What Zaro is building

Zaro replaces a sprawl of separate AI tools with a single workspace. Agents feed a shared context layer. That context then powers custom apps built from a company's own files and decisions.

Ownership is the pitch. The company keeps its context and can take it elsewhere. Zaro also routes routine tasks to cheaper models, which it says cuts costs roughly 10-fold against frontier-only setups.

Zaro already runs its own HR, finance, and facilities on the platform, it says. The product also ships with an app store of ready-made workflows.

“Context compounds,” says co-founder and chief technology officer Qian Zheng. “Models commoditise. The platform does not.”

Why it lands now

Zaro arrives in a jittery enterprise-software market. Buyers now ask whether per-seat SaaS survives AI agents. Incumbents from Salesforce to SAP are racing to bolt agentic layers onto their suites.

It also joins startups like the UK's Deliverance AI. They sell one idea: companies, not vendors, should own and govern their AI.

The caveats

Several claims still need testing. Zaro is eight people and days old in public. Its cost and context figures are its own.

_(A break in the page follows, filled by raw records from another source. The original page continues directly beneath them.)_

(** ** Properties *)

(** C1: application messages are delivered in sequence.  When [OnInbound]
    returns application messages, it is exactly the message it was given, with no
    outbound frame; that message has the expected sequence number, which is then
    advanced by one; it is no Logon; and unless it is a Reject the session is
    active. *)
Theorem delivered_in_sequence {St} `{SessionStore St} `{Codec} d ts (a a' : Admin St) ev :
  OnInboundDecoded d ts a = (a', Value ev) -> application_messages ev <> [] ->
  application_messages ev = [MkRef (d_message d) kDecodeScratch] /\ outbound_frames ev = [] /\
  h_msg_seq_num (d_header d) = next_in_seq (ap_session a) /\
  next_in_seq (ap_session a') = next_in_seq (ap_session a) +u32 1 /\
  msg_type (d_message d) <> "A"%string /\
  (msg_type (d_message d) = "3"%string \/ IsActiveAdminState (state (ap_session a')) = true).
Proof.
  intros Hv Hs. destruct (delivered_at _ _ _ _ _ Hv Hs) as (H1 & H2 & (H3 & H4 & _) & H5 & H6). done.
Qed.

Lemma delivered_in_sequence_witness :
  exists a' ev, OnInboundDecoded (toy_decoded 68 5 []) 100 (toy_admin kActive) = (a', Value ev) /\
    application_messages ev = [MkRef (d_message (toy_decoded 68 5 [])) kDecodeScratch] /\ next_in_seq (ap_session a') = 6.
Proof.
  destruct (OnInboundDecoded (toy_decoded 68 5 []) 100 (toy_admin kActive)) as [a' r] eqn:E.
  destruct r as [ev|]; [|exfalso; revert E; vm_compute; discriminate].
  exists a', ev. split; [reflexivity|].
  destruct (delivered_in_sequence _ _ _ _ _ E) as (H1 & _ & _ & H2 & _).
  - revert E. vm_compute. intros [= _ <-]. discriminate.
  - split; [exact H1|]. rewrite H2. reflexivity.
Defined.

(** no message is delivered twice or out of order.  Over any sequence of
    inbound messages without a Logon (which may reset the numbers) and below the
    last sequence number, the numbers of the delivered messages are strictly
    increasing and none is below the number expected at the start. *)
Theorem deliveries_in_order {St} `{SessionStore St} `{Codec} ms (a : Admin St) :
  Forall no_logon ms ->
  StronglySorted Z.lt (deliver_run ms a) /\ Forall (fun q => next_in_seq (ap_session a) <= q) (deliver_run ms a).
Proof. apply deliver_run_sorted. Qed.

Lemma deliveries_in_order_witness :
  deliver_run [(toy_decoded 68 5 [], 1); (toy_decoded 68 5 [], 2); (toy_decoded 68 6 [], 3)] (toy_admin kActive) = [5; 6] /\
  StronglySorted Z.lt
    (deliver_run [(toy_decoded 68 5 [], 1); (toy_decoded 68 5 [], 2); (toy_decoded 68 6 [], 3)] (toy_admin kActive)).
Proof.
  split; [vm_compute; reflexivity|].
  refine (proj1 (deliveries_in_order _ (toy_admin kActive) _)).
  repeat constructor; cbn; unfold UINT32_MAX; (lia || discriminate).
Defined.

One framing needs care too. The team contributed to Agentforce after the acquisition, rather than building it alone. Zaro's release calls Agentforce a $1.2bn-ARR product, while Salesforce's own figures and earlier reporting sit lower, nearer $800mn.

The core idea is simple. A company should keep the AI context it creates. Whether Zaro can deliver that before a bigger rival copies it is the open question.